Abstract
Objective
To determine the prevalence of syringomyelia in a defined population in New Zealand and measure the prevalence of syringomyelia in the three main ethnic groups (Maori, Pacific people and Caucasians/others) living in this region.
Methods
A retrospective study of all confirmed cases of syringomyelia diagnosed in residents of northern New Zealand from 1961 to 2003.
Results
In all, syringomyelia was diagnosed in 137 patients. The mean age at onset of symptoms was 27.5 years and mean age at diagnosis was 32.6 years. The incidence of new cases increased from 0.76/100 000 a year between 1962 and 1971 to 4.70/100 000 a year by 1992–2001. The prevalence of syringomyelia in 2003 was 8.2/100 000 people: 5.4/100 000 in Caucasians or others, 15.4/100 000 in Maori and 18.4/100 000 in Pacific people (χ2 = 37.0, p<0.0001). Syringomyelia was more often associated with an isolated Chiari I malformation in Pacific people (84.4%) as compared with 42.9% of Maori and 38.2% of Caucasians or others (χ2 = 62.3, p<0.0001).
Conclusion
The prevalence of syringomyelia is higher in northern New Zealand than in studies carried out before the advent of magnetic resonance imaging. The prevalence is particularly high in Maori and Pacific people. The cause of the ethnic differences in the prevalence of syringomyelia identified in this study is unexplained and warrants further investigation.
Studies of syringomyelia conducted before the advent of modern imaging reported prevalences ranging from 3.3 to 8.5/100 000.1,2,3 To our knowledge, there are no prevalence studies of syringomyelia in the English literature after the advent of magnetic resonance imaging. Syringomyelia is believed to affect all ethnic groups.
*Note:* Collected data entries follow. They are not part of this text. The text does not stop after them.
(** * masf: the image data generator (data_generator.py)

    A shallow embedding of [ImageDataGenerator]: the manifest loader
    ([_read_txt_file], [_shuffle_lists]) and the per-sample parsing
    functions ([_parse_function_train], [_parse_function_inference],
    [augment], [flip]), together with the Python built-ins and the
    TensorFlow operations they call.

    Text is modelled as ASCII [string]s, integers as [Z], float32 values
    as [spec_float] at precision 24 and maximal exponent 128, exceptions
    as the [Raise] branch of [result]. *)

From Stdlib Require Import ZArith QArith List String Ascii Bool Lia Permutation.
From Stdlib Require Import Floats.SpecFloat.
Import ListNotations.

Local Open Scope string_scope.
Local Open Scope list_scope.
Local Open Scope Z_scope.

(** ** Exceptions and results *)

Inductive exn : Set :=
| OSError                 (* open() of a manifest that cannot be opened:
                             FileNotFoundError and its sibling classes *)
| IndexError              (* list index out of range *)
| ValueError              (* int() of a malformed literal *)
| NotFoundError           (* tf.read_file of an unreadable file *)
| InvalidArgumentError    (* a TensorFlow kernel rejected its argument *)
| OutOfRangeError.        (* TensorFlow's out-of-range status *)

Inductive result (A : Type) : Type :=
| Ok (a : A)
| Raise (e : exn).

Arguments Ok {A} a.
Arguments Raise {A} e.

Definition bind {A B : Type} (r : result A) (k : A -> result B) : result B :=
  match r with
  | Ok a => k a
  | Raise e => Raise e
  end.

Notation "x <- r ;; k" := (bind r (fun x => k))
  (at level 61, r at next level, right associativity).

(** The error taxonomy of the specification, as classes of exceptions:
    a missing second item and a malformed literal are both format errors;
    the range class is TensorFlow's out-of-range status. *)
Definition is_FormatError (e : exn) : bool :=
  match e with
  | IndexError | ValueError => true
  | _ => false
  end.

Definition is_RangeError (e : exn) : bool :=
  match e with
  | OutOfRangeError => true
  | _ => false
  end.

(** ** Python built-ins used by the loader *)

Module Py.

Definition LF : ascii := "010"%char.
Definition CR : ascii := "013"%char.
Definition SP : ascii := " "%char.

(** Text-mode [open(..., 'r')] translates the line endings CR LF and a
    lone CR into LF before the program sees the text. *)
Fixpoint universal_newlines (s : string) : string :=
  match s with
  | EmptyString => EmptyString
  | String c r =>
      if Ascii.eqb c CR then
        String LF
          match r with
          | String c' r' =>
              if Ascii.eqb c' LF then universal_newlines r'
              else universal_newlines r
          | EmptyString => EmptyString
          end
      else String c (universal_newlines r)
  end.

(** Lines of a translated text, each keeping its terminating LF. *)
Fixpoint splitlines (s : string) : list string :=
  match s with
  | EmptyString => []
  | String c r =>
      if Ascii.eqb c LF then String c EmptyString :: splitlines r
      else match splitlines r with
           | [] => [String c EmptyString]
           | l :: ls => String c l :: ls
           end
  end.

(** [f.readlines()] on a file opened in text mode. *)
Definition readlines (content : string) : list string :=
  splitlines (universal_newlines content).

(** [s.split(sep)] for a one-character separator: every occurrence
    splits, so there is always at least one item and items may be empty. *)
Fixpoint split (sep : ascii) (s : string) : list string :=
  match s with
  | EmptyString => [EmptyString]
  | String c r =>
      if Ascii.eqb c sep then EmptyString :: split sep r
      else match split sep r with
           | [] => [String c EmptyString]
           | h :: t => String c h :: t
           end
  end.

(** [items[i]] for a non-negative index. *)
Definition index {A : Type} (items : list A) (i : nat) : result A :=
  match nth_error items i with
  | Some a => Ok a
  | None => Raise IndexError
  end.

(** White space skipped by [int()] around an ASCII literal. *)
Definition isspace (c : ascii) : bool :=
  let n := nat_of_ascii c in
  (Nat.leb 9 n && Nat.leb n 13)%bool || Nat.eqb n 32.

Definition digit_value (c : ascii) : option Z :=
  let n := nat_of_ascii c in
  if (Nat.leb 48 n && Nat.leb n 57)%bool then Some (Z.of_nat n - 48)
  else None.
Lemma quat_matrix_isometry (x y z w : R) (v : vec3) :
  x * x + y * y + z * z + w * w = 1 ->
  V3.dot (matvec3 (quat_matrix x y z w) v) (matvec3 (quat_matrix x y z w) v) = V3.dot v v.
Proof.
  intros HS. set (ss := x * x + y * y + z * z + w * w) in HS.
  transitivity (ss * ss * V3.dot v v); [| rewrite HS; ring].
  destruct v as [[v0 v1] v2]. unfold ss.
  cbv [quat_matrix matvec3 V3.dot]. ring.
Qed.

(** The rotation matrix is refused with [ValueError] exactly for the zero
    quaternion.  For any other quaternion [q], scalar first as the state
    stores it, the matrix acts on a vector as conjugation by [q / |q|] under
    [quat_mult] does: the reordering to scipy's scalar-last convention in the
    calls is consistent with the quaternion algebra of the file. *)
Theorem rotation_matrix_is_conjugation (q : vec4) :
  (q = V4.zero -> rotation_matrix q = Raises ValueError)
  /\ (q <> V4.zero ->
      exists Rot : mat3,
        rotation_matrix q = Returns Rot
        /\ forall v : vec3, pure (matvec3 Rot v) = rotate (V4.div q (V4.norm q)) v).
Proof.
  split.
  - intros ->. apply rotation_matrix_zero.
  - intros Hq. destruct q as [[[q0 q1] q2] q3].
    destruct (rotation_matrix_value q0 q1 q2 q3 Hq) as (_ & _ & HR).
    eexists. split; [exact HR |]. intros v. apply quat_matrix_rotate.
Qed.

Lemma rotation_matrix_is_conjugation_witness :
  rotation_matrix V4.zero = Raises ValueError
  /\ (0, 0, 3, 4) <> V4.zero
  /\ exists Rot : mat3,
       rotation_matrix (0, 0, 3, 4) = Returns Rot
       /\ pure (matvec3 Rot (1, 0, 0))
          = rotate (V4.div (0, 0, 3, 4) (V4.norm (0, 0, 3, 4))) (1, 0, 0).
Proof.
  assert (Hq : (0, 0, 3, 4) <> V4.zero).
  { unfold V4.zero. intros H. injection H as H _. lra. }
  split; [exact (proj1 (rotation_matrix_is_conjugation V4.zero) eq_refl) |].
  split; [exact Hq |].
  destruct (proj2 (rotation_matrix_is_conjugation (0, 0, 3, 4)) Hq) as (Rot & HR & Hact).
  exists Rot. split; [exact HR | exact (Hact (1, 0, 0))].
Defined.

(** The matrix of a nonzero quaternion is orthogonal: its transpose undoes
    it on either side (world to body and back, as [control] and [update] use
    it), and it keeps the length of every vector. *)
Theorem rotation_matrix_orthogonal (q : vec4) (Rot : mat3) (v : vec3) :
  rotation_matrix q = Returns Rot ->
  matvec3 (transpose3 Rot) (matvec3 Rot v) = v
  /\ matvec3 Rot (matvec3 (transpose3 Rot) v) = v
  /\ V3.norm (matvec3 Rot v) = V3.norm v.
Proof.
  intros HR.
  assert (Hq : q <> V4.zero).
  { intros ->. rewrite rotation_matrix_zero in HR. discriminate HR. }
  destruct q as [[[q0 q1] q2] q3].
  destruct (rotation_matrix_value q0 q1 q2 q3 Hq) as (_ & HS & HR').
  rewrite HR' in HR. injection HR as <-.
  set (n := V4.norm (q0, q1, q2, q3)) in *.
  destruct (quat_matrix_transpose _ _ _ _ v HS) as [Hl Hr].
  split; [exact Hl |]. split; [exact Hr |].
  unfold V3.norm. f_equal. apply quat_matrix_isometry, HS.
Qed.
(** * Translucify: the scanline flood fill of [src/translucify.js]

    A shallow embedding of [floodFill] (lines 77-155) and of its closure
    [matchTolerance] (lines 97-103).

    Modelling choices.
    - [imageData.data] is a [Uint8ClampedArray]: a [list Z] read by index.
      A read outside the array yields JavaScript's [undefined], modelled by
      [None]; a write outside the array is ignored.
    - JavaScript numbers are modelled by exact rationals; [undefined] and
      [NaN] are [None], and every comparison with them is false.
    - [pixelStack] is a list whose head is the top of the stack.
    - Every function returns, next to its result, the list of buffer reads,
      buffer writes and stack pushes it performed, in program order. *)

From Stdlib Require Import ZArith QArith Lia Lqa List Bool.
From stdpp Require Import base list.

Local Open Scope Z_scope.

(** ** JavaScript numbers and buffer access *)

Definition jsnum := option Q.

Definition of_byte (v : option Z) : jsnum :=
  match v with Some z => Some (inject_Z z) | None => None end.

Definition js_mul (a : jsnum) (b : Q) : jsnum :=
  match a with Some x => Some (x * b)%Q | None => None end.

(** [a <= b] on JavaScript numbers: false as soon as one side is [NaN]. *)
Definition js_le (a b : jsnum) : bool :=
  match a, b with
  | Some x, Some y => Qle_bool x y
  | _, _ => false
  end.

Definition js_ge (a b : jsnum) : bool := js_le b a.

(** [data[i]] *)
Definition get (data : list Z) (i : Z) : option Z :=
  if i <? 0 then None else data !! Z.to_nat i.

(** [data[i] = v]; out of range the typed array ignores the store. *)
Definition set (data : list Z) (i : Z) (v : Z) : list Z :=
  if i <? 0 then data else <[Z.to_nat i := v]> data.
Differences in the prevalence of syringomyelia between ethnic groups have been observed in the US, where syringomyelia was more prevalent in African‐Americans than in Caucasians.4 In New Zealand, Maori and Pacific children with scoliosis were more likely than Caucasians to have syringomyelia.5 In this study, we measured the prevalence of syringomyelia in northern New Zealand and determined if there were ethnic differences in the prevalence of syringomyelia.
Methods
We retrospectively identified all cases of syringomyelia diagnosed in northern New Zealand (Auckland and Northland) residents from January 1961 to December 2003. The population in this region was 1.3 million in 2001: 12.5% Maori, 11.7% Pacific people and 75.5% Caucasians or others (66% Caucasians with most of the remaining 9.5% being East Asians).6 Patients were included if they had symptoms and signs consistent with an intrinsic spinal cord lesion and a spinal cord cavity on MRI, myelography, computed tomography, surgery or autopsy. Patients with a slit‐like cavity were excluded unless there was previous imaging evidence that the cavity had been larger. Patients with syringomyelia secondary to a spinal cord tumour and one patient with inadequate clinical data were excluded.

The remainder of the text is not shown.